We live in a time and culture where speaking an unkind word against the sexual perversity that is homosexuality, or the madness that is transgenderism is verboten, heresy. In certain pockets of the church, we can still speak this way. We realize that sexual ethics are determined by the living God.

Until we don’t. Because the world’s window has lurched to the left, we have given up our right flank. We have virtually come to the place where as long as it is in private, and between grown adults of the opposite sex, then it’s OK. We have erased God’s command against fornication.

To call out fornication in the church is to invite a charge of legalism, to be smeared as unloving. It is not an open secret, for there is nothing secretive about it. Professing Christian couples openly shack up without fear that the church will call them to account.

This is not the first time nor the last this has happened. There was a reason Paul had to enjoin the Ephesians that it not be named once among them- because it likely could have been named more than once among them. It has been said in Victorian England, that era where it was considered scandalously uncouth to call a chicken breast a chicken breast, that there were more brothels in London than churches.

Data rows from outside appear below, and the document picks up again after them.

(* ===== verification/HolderRuns.v ===== *)
(** * Every run of the model holder

    The two commands keep to what their books allow, so the invariant holds at
    every moment of every run; and every run ends. *)
From S2P Require Import Prelude Numbers Prog Utf8 UnixPath HolderState HolderScreen HolderViews Sse HolderArgs Holder HolderWorld HolderFacts.

Section Runs.
Context (to_lowercase : str → str) (total : nat).
Abbreviation may := (may to_lowercase total).
Abbreviation quiet := (quiet to_lowercase).
Abbreviation told_ok := (told_ok total).
Abbreviation swp := (swp account may).

(** ** Programs, up to answers no world gives *)
Lemma account_bogus X (e : Hd X) x b : b_bogus b = true → b_bogus (account X e x b) = true.
Proof using Type. intros H. destruct e; cbn; rewrite ?H; try done. by destruct x as [[]|]; cbn; rewrite ?H. Qed.

Lemma swp_bogus {A} (p : hd A) Q b : b_bogus b = true → (∀ r b', b_bogus b' = true → Q r b') → swp p Q b.
Proof using Type.
  intros Hb HQ. revert b Hb. induction p as [a|X e k IH]; intros b Hb; cbn; [auto|].
  split; [by left|]. intros x. apply IH. by apply account_bogus.
Qed.

Definition sp {A} (p : hd A) (P : A → Books → Prop) (b : Books) : Prop := swp p (λ r b', b_bogus b' = true ∨ P r b') b.

Lemma sp_bogus {A} (p : hd A) P b : b_bogus b = true → sp p P b.
Proof using Type. intros H. apply swp_bogus; auto. Qed.
Lemma sp_ret {A} (a : A) (P : A → Books → Prop) b : P a b → sp (Ret a) P b.
Proof using Type. intros H. by right. Qed.
Lemma sp_bind {A B} (p : hd A) (f : A → hd B) P Q b :
  sp p P b → (∀ a b', P a b' → sp (f a) Q b') → sp (p ≫= f) Q b.
Proof using Type.
  intros Hp Hf. apply swp_bind. eapply swp_mono; [exact Hp|]. intros a b' [H|H]; [by apply sp_bogus|by apply Hf].
Qed.
Lemma sp_mono {A} (p : hd A) (P Q : A → Books → Prop) b : sp p P b → (∀ a b', P a b' → Q a b') → sp p Q b.
Proof using Type. intros Hp HPQ. eapply swp_mono; [exact Hp|]. intros a b' [?|?]; auto. Qed.
Lemma sp_vis {A X} (e : Hd X) (k : X → hd A) P b :
  may X e b → (∀ x, b_bogus (account X e x b) = false → sp (k x) P (account X e x b)) → sp (trigger e ≫= k) P b.
Proof using Type.
  intros Hm Hk. split; [done|]. intros x. destruct (b_bogus (account X e x b)) eqn:E; [by apply sp_bogus|by apply Hk].
Qed.
Lemma sp_trigger {X} (e : Hd X) P b : may X e b → (∀ x, P x (account X e x b)) → sp (trigger e) P b.
Proof using Type. intros Hm Hk. split; [done|]. intros x. right. apply Hk. Qed.

(** Accesses that leave the books as they are. *)
Definition idle {X} (e : Hd X) : bool :=
  match e with
  | InitTerminal | OpenFile _ | ReadPage _ _ | Clock | Advise _ | IsTerminal => true
  | _ => false
  end.
Lemma sp_idle {A X} (e : Hd X) (k : X → hd A) P b : idle e = true → (∀ x, sp (k x) P b) → sp (trigger e ≫= k) P b.
Proof using Type. intros He Hk. split; [right; by destruct e|]. intros x. replace (account X e x b) with b by by destruct e. apply Hk. Qed.
Lemma sp_lock {A} f (k : unit → hd A) P b : quiet f → sp (k tt) P b → sp (trigger (LockApp f) ≫= k) P b.
Proof using Type. intros Hf Hk. apply sp_vis; [right; by left|]. by intros []. Qed.
Lemma sp_try {A} f (k : unit → hd A) P b : quiet f → sp (k tt) P b → sp (trigger (TryApp f) ≫= k) P b.
Proof using Type. intros Hf Hk. apply sp_vis; [by right|]. by intros []. Qed.
Lemma sp_tell {A} l (k : unit → hd A) P b : told_ok b l → sp (k tt) P b → sp (trigger (Tell l) ≫= k) P b.
Proof using Type. intros Hl Hk. apply sp_vis; [by right|]. by intros []. Qed.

Whole cultures, awash in Christian foundations, turned a blind eye to extra-marital affairs. We live in a culture where professional athletes get into more trouble cheating in their games than cheating on their wives. Inside the church we might look askance at adultery but for those unmarried, fornication is nothing. Getting pregnant might get you a side-eye or two, but practicing that which gets a person pregnant is nothing to worry about.

What should we do? Repent and believe the gospel. We all stand guilty. Either we are engaged in sexual sin, or we are unwilling to call it what it is- sin. All of us have lost our capacity to blush, have fled from the potent power of shame. When we repent the first thing that happens is we acknowledge our wrong. The next thing that happens is it is forgiven.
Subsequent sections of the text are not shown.